Work to be completed:
Look over the material below and count the lines that include "answers". Give only the total.
________________________
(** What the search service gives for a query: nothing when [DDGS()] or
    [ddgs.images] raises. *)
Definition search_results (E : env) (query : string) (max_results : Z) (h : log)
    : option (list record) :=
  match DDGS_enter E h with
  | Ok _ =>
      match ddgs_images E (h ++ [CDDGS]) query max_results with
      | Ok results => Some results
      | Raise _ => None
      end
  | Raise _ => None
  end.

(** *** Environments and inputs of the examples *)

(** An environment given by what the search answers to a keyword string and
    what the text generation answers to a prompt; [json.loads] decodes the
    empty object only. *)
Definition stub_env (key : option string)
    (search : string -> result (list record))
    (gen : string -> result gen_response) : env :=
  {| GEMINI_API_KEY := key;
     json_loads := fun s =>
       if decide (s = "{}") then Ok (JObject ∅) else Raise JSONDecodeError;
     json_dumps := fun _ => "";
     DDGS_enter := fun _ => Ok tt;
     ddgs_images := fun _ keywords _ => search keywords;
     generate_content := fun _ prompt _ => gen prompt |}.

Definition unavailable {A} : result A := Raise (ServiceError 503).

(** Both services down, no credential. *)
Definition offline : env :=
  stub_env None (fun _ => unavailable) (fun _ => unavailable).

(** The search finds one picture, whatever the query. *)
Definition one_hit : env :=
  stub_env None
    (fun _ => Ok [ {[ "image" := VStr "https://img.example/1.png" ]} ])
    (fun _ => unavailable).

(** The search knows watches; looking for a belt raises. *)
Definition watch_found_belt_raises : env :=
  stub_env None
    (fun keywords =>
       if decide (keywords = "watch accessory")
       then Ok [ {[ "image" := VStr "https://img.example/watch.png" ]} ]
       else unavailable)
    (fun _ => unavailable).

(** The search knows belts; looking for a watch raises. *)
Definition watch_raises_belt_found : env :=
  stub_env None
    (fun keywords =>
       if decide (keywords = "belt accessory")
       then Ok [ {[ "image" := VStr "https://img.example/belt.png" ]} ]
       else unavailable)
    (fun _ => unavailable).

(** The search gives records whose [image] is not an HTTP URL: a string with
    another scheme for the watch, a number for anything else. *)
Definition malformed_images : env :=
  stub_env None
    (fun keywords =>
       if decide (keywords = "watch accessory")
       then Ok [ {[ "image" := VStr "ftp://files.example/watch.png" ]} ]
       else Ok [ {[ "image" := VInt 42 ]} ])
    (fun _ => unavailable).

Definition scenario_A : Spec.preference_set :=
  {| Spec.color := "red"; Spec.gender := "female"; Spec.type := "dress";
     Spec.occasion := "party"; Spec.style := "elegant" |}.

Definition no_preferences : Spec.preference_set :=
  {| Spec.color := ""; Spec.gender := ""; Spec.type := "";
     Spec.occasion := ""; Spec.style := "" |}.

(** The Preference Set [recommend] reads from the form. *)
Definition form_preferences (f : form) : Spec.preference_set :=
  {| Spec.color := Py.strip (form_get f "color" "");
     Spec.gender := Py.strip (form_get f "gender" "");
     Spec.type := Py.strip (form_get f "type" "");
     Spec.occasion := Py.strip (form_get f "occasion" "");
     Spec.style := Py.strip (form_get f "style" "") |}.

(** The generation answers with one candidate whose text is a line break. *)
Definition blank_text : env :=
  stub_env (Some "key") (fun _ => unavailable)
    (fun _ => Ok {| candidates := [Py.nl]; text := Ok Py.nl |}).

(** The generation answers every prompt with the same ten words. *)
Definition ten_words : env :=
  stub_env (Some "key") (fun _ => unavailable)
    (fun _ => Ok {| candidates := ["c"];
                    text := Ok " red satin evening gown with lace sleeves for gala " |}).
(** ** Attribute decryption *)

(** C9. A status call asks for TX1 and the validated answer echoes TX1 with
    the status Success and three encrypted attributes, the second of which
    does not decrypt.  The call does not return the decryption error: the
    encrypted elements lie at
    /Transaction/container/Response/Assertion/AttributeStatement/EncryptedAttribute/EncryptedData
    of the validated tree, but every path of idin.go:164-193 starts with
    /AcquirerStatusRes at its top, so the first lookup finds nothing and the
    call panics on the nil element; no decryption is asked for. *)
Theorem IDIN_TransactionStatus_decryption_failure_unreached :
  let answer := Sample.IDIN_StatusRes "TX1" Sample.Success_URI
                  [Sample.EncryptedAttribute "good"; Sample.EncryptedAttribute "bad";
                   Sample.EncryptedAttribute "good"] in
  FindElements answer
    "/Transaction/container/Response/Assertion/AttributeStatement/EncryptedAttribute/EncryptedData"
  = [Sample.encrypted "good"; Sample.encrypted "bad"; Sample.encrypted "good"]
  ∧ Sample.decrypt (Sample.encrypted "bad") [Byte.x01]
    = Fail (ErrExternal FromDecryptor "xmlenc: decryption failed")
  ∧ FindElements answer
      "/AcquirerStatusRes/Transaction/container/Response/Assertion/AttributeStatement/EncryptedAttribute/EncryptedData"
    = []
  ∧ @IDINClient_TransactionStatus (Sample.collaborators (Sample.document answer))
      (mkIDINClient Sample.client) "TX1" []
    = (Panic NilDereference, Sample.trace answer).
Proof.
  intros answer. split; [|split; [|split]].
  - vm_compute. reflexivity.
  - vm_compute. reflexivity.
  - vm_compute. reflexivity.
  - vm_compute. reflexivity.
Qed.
________________________
Worked solution:
4